(** ** Status register updates *)

Definition UpdateSR16 (value : Z) (carry overflow over_s32 : bool) : M (SDSP H) unit :=
  sr <- get_sr ;; put_sr (update_sr16 value carry overflow over_s32 sr).
Definition UpdateSR64 (value : Z) (carry overflow : bool) : M (SDSP H) unit :=
  sr <- get_sr ;; put_sr (update_sr64 value carry overflow sr).
Definition UpdateSR64Add (val1 val2 result : Z) : M (SDSP H) unit :=
  UpdateSR64 result (isCarryAdd val1 result) (isOverflow val1 val2 result).
Definition UpdateSR64Sub (val1 val2 result : Z) : M (SDSP H) unit :=
  UpdateSR64 result (isCarrySubtract val1 result) (isOverflow val1 (- val2) result).
Definition UpdateSRLogicZero (value : bool) : M (SDSP H) unit :=
  if value then SetSRFlag SR_LOGIC_ZERO else ClearSRFlag SR_LOGIC_ZERO.

(** ** Register reads and writes *)

Definition OpReadRegister (reg_ : Z) : M (SDSP H) Z :=
  let reg := reg_ .& 0x1f in
  if reg =? DSP_REG_ST0 then PopStack Call
  else if reg =? DSP_REG_ST1 then PopStack Data
  else if reg =? DSP_REG_ST2 then PopStack LoopAddress
  else if reg =? DSP_REG_ST3 then PopStack LoopCounter
  else if reg_in DSP_REG_AR0 DSP_REG_AR3 reg then get_ar (reg - DSP_REG_AR0)
  else if reg_in DSP_REG_IX0 DSP_REG_IX3 reg then get_ix (reg - DSP_REG_IX0)
  else if reg_in DSP_REG_WR0 DSP_REG_WR3 reg then get_wr (reg - DSP_REG_WR0)
  else if reg_in DSP_REG_ACH0 DSP_REG_ACH1 reg then
    a <- get_ac (reg - DSP_REG_ACH0) ;; mret (u16 (acc_h a))
  else if reg =? DSP_REG_CR then get_cr
  else if reg =? DSP_REG_SR then get_sr
  else if reg =? DSP_REG_PRODL then p <- get_prod ;; mret (prod_l p)
  else if reg =? DSP_REG_PRODM then p <- get_prod ;; mret (prod_m p)
  else if reg =? DSP_REG_PRODH then p <- get_prod ;; mret (prod_h p)
  else if reg =? DSP_REG_PRODM2 then p <- get_prod ;; mret (prod_m2 p)
  else if reg_in DSP_REG_AXL0 DSP_REG_AXL1 reg then
    a <- get_ax (reg - DSP_REG_AXL0) ;; mret (ax_l a)
  else if reg_in DSP_REG_AXH0 DSP_REG_AXH1 reg then
    a <- get_ax (reg - DSP_REG_AXH0) ;; mret (ax_h a)
  else if reg_in DSP_REG_ACL0 DSP_REG_ACL1 reg then
    a <- get_ac (reg - DSP_REG_ACL0) ;; mret (acc_l a)
  else if reg_in DSP_REG_ACM0 DSP_REG_ACM1 reg then
    b <- IsSRFlagSet SR_40_MODE_BIT ;;
    acc <- GetLongAcc (reg - DSP_REG_ACM0) ;;
    a <- get_ac (reg - DSP_REG_ACM0) ;;
    if b && negb (acc =? s32 acc) then mret (if 0 <? acc then 0x7fff else 0x8000)
    else mret (acc_m a)
  else mret 0.

Definition OpWriteRegister (reg_ val : Z) : M (SDSP H) unit :=
  let reg := reg_ .& 0x1f in
  if reg_in DSP_REG_ACH0 DSP_REG_ACH1 reg then put_ach (reg - DSP_REG_ACH0) (u32 (s8 val))
  else if reg =? DSP_REG_ST0 then StoreStack Call val
  else if reg =? DSP_REG_ST1 then StoreStack Data val
  else if reg =? DSP_REG_ST2 then StoreStack LoopAddress val
  else if reg =? DSP_REG_ST3 then StoreStack LoopCounter val
  else if reg_in DSP_REG_AR0 DSP_REG_AR3 reg then put_ar (reg - DSP_REG_AR0) val
  else if reg_in DSP_REG_IX0 DSP_REG_IX3 reg then put_ix (reg - DSP_REG_IX0) val
  else if reg_in DSP_REG_WR0 DSP_REG_WR3 reg then put_wr (reg - DSP_REG_WR0) val
  else if reg =? DSP_REG_CR then put_cr (val .& 0x00ff)
  else if reg =? DSP_REG_SR then put_sr (val .& .~ SR_100)
  else if reg =? DSP_REG_PRODL then p <- get_prod ;; put_prod (set_prod_l val p)
  else if reg =? DSP_REG_PRODM then p <- get_prod ;; put_prod (set_prod_m val p)
  else if reg =? DSP_REG_PRODH then p <- get_prod ;; put_prod (set_prod_h (val .& 0x00ff) p)
  else if reg =? DSP_REG_PRODM2 then p <- get_prod ;; put_prod (set_prod_m2 val p)
  else if reg_in DSP_REG_AXL0 DSP_REG_AXL1 reg then put_axl (reg - DSP_REG_AXL0) val
  else if reg_in DSP_REG_AXH0 DSP_REG_AXH1 reg then put_axh (reg - DSP_REG_AXH0) val
  else if reg_in DSP_REG_ACL0 DSP_REG_ACL1 reg then put_acl (reg - DSP_REG_ACL0) val
  else if reg_in DSP_REG_ACM0 DSP_REG_ACM1 reg then put_acm (reg - DSP_REG_ACM0) val
  else mret tt.

Definition ConditionalExtendAccum (reg : Z) : M (SDSP H) unit :=
  if negb (reg =? DSP_REG_ACM0) && negb (reg =? DSP_REG_ACM1) then mret tt else
  b <- IsSRFlagSet SR_40_MODE_BIT ;;
  if negb b then mret tt else
  a <- get_ac (reg - DSP_REG_ACM0) ;;
  put_ach (reg - DSP_REG_ACM0) (if negb (acc_m a .& 0x8000 =? 0) then 0xFFFFFFFF else 0x0000) ;;;
  put_acl (reg - DSP_REG_ACM0) 0.

(** ** The back log of the extended opcodes *)

Fixpoint ApplyWriteBackLog_loop (fuel : nat) (i : Z) : M (SDSP H) unit :=
  match fuel with
  | O => mfail OutOfFuel
  | S fuel' =>
      idx <- read_arr m_write_back_log_idx i ;;
      if idx =? -1 then mret tt else
      value <- read_arr m_write_back_log i ;;
      OpWriteRegister idx value ;;;
      write_arr m_write_back_log_idx set_m_write_back_log_idx i (-1) ;;;
      ApplyWriteBackLog_loop fuel' (i + 1)
  end.
(** The log has five entries, the last of them always -1. *)
Definition ApplyWriteBackLog : M (SDSP H) unit := ApplyWriteBackLog_loop 5 0.

Definition WriteToBackLog (i idx value : Z) : M (SDSP H) unit :=
  write_arr m_write_back_log set_m_write_back_log i value ;;;
  write_arr m_write_back_log_idx set_m_write_back_log_idx i idx.

(** Both are empty: PRECISE_BACKLOG is not defined. *)
Definition ZeroWriteBackLog : M (SDSP H) unit := mret tt.
Definition ZeroWriteBackLogPreserveAcc (acc : Z) : M (SDSP H) unit := mret tt.

Definition nop (opc : Z) : M (SDSP H) unit := mret tt.

(** ** The control register *)

Definition WriteControlRegister (val : Z) : M (SDSP H) unit :=
  val <- (if negb (val .& CR_RESET =? 0) then Reset ;;; mret (val .& .~ CR_RESET) else mret val) ;;
  c <- mget control_reg ;;
  val <- (if negb (c .& CR_INIT =? 0) && (val .& CR_INIT =? 0) then
            put_pc 0 ;;;
            DMAToDSP iram set_iram 0 0x81000000 0x1000 ;;;
            CodeLoaded 0x81000000 0x1000 ;;;
            h <- mget host ;;
            mmodify (set_control_reg_init_code_clear_time (u64 (GetFakeTimeBase h + 130))) ;;;
            mret ((val .& .~ CR_INIT) .| CR_INIT_CODE)
          else mret val) ;;
  mmodify (set_control_reg val).

Definition ReadControlRegister : M (SDSP H) Z :=
  c <- mget control_reg ;;
  (if negb (c .& CR_INIT_CODE =? 0) then
     h <- mget host ;; t <- mget control_reg_init_code_clear_time ;;
     if t <=? GetFakeTimeBase h then mmodify (set_control_reg (c .& .~ CR_INIT_CODE))
     else mmodify (fun s => set_host (ForceExceptionCheck (host s) 50) s)
   else mret tt) ;;;
  mget control_reg.
End Interpreter.

(** ** The 40-bit accumulators as numbers *)

(** Sign extension from 40 bits. *)
Definition sext40 (v : Z) : Z := (v + 0x8000000000) mod 0x10000000000 - 0x8000000000.

Lemma sext40_range v : is_s40 (sext40 v).
Proof. unfold sext40. zlia. Qed.
Lemma sext40_id v : is_s40 v -> sext40 v = v.
Proof. intros. unfold sext40. zlia. Qed.

(** The shift pair [(v << 24) >> 24] of the code is that sign extension. *)
Lemma shift_pair_sext40 v : s64 (v .<< 24) .>> 24 = sext40 v.
Proof.
  rewrite Z.shiftl_mul_pow2, Z.shiftr_div_pow2 by lia. change (2 ^ 24) with 0x1000000.
  unfold s64, sext40.
  replace (v * 0x1000000 + 0x8000000000000000) with ((v + 0x8000000000) * 0x1000000) by lia.
  replace 0x10000000000000000 with (0x10000000000 * 0x1000000) by lia.
  rewrite Z.mul_mod_distr_r by lia. zlia.
Qed.

Lemma dsp_convert_long_acc_sext v : dsp_convert_long_acc v = sext40 v.
Proof. unfold dsp_convert_long_acc. apply shift_pair_sext40. Qed.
☆ ☆ ☆ ☆ ☆ ☆ ☆
== What the task asks ==
Could you copy exactly the lines from the first line of the records above through the line containing "else if reg_in DSP_REG_WR0 DSP_REG_WR3 reg then get_wr", both included, and nothing else?

== Reply to the task ==
(** ** Status register updates *)

Definition UpdateSR16 (value : Z) (carry overflow over_s32 : bool) : M (SDSP H) unit :=
  sr <- get_sr ;; put_sr (update_sr16 value carry overflow over_s32 sr).
Definition UpdateSR64 (value : Z) (carry overflow : bool) : M (SDSP H) unit :=
  sr <- get_sr ;; put_sr (update_sr64 value carry overflow sr).
Definition UpdateSR64Add (val1 val2 result : Z) : M (SDSP H) unit :=
  UpdateSR64 result (isCarryAdd val1 result) (isOverflow val1 val2 result).
Definition UpdateSR64Sub (val1 val2 result : Z) : M (SDSP H) unit :=
  UpdateSR64 result (isCarrySubtract val1 result) (isOverflow val1 (- val2) result).
Definition UpdateSRLogicZero (value : bool) : M (SDSP H) unit :=
  if value then SetSRFlag SR_LOGIC_ZERO else ClearSRFlag SR_LOGIC_ZERO.

(** ** Register reads and writes *)

Definition OpReadRegister (reg_ : Z) : M (SDSP H) Z :=
  let reg := reg_ .& 0x1f in
  if reg =? DSP_REG_ST0 then PopStack Call
  else if reg =? DSP_REG_ST1 then PopStack Data
  else if reg =? DSP_REG_ST2 then PopStack LoopAddress
  else if reg =? DSP_REG_ST3 then PopStack LoopCounter
  else if reg_in DSP_REG_AR0 DSP_REG_AR3 reg then get_ar (reg - DSP_REG_AR0)
  else if reg_in DSP_REG_IX0 DSP_REG_IX3 reg then get_ix (reg - DSP_REG_IX0)
  else if reg_in DSP_REG_WR0 DSP_REG_WR3 reg then get_wr (reg - DSP_REG_WR0)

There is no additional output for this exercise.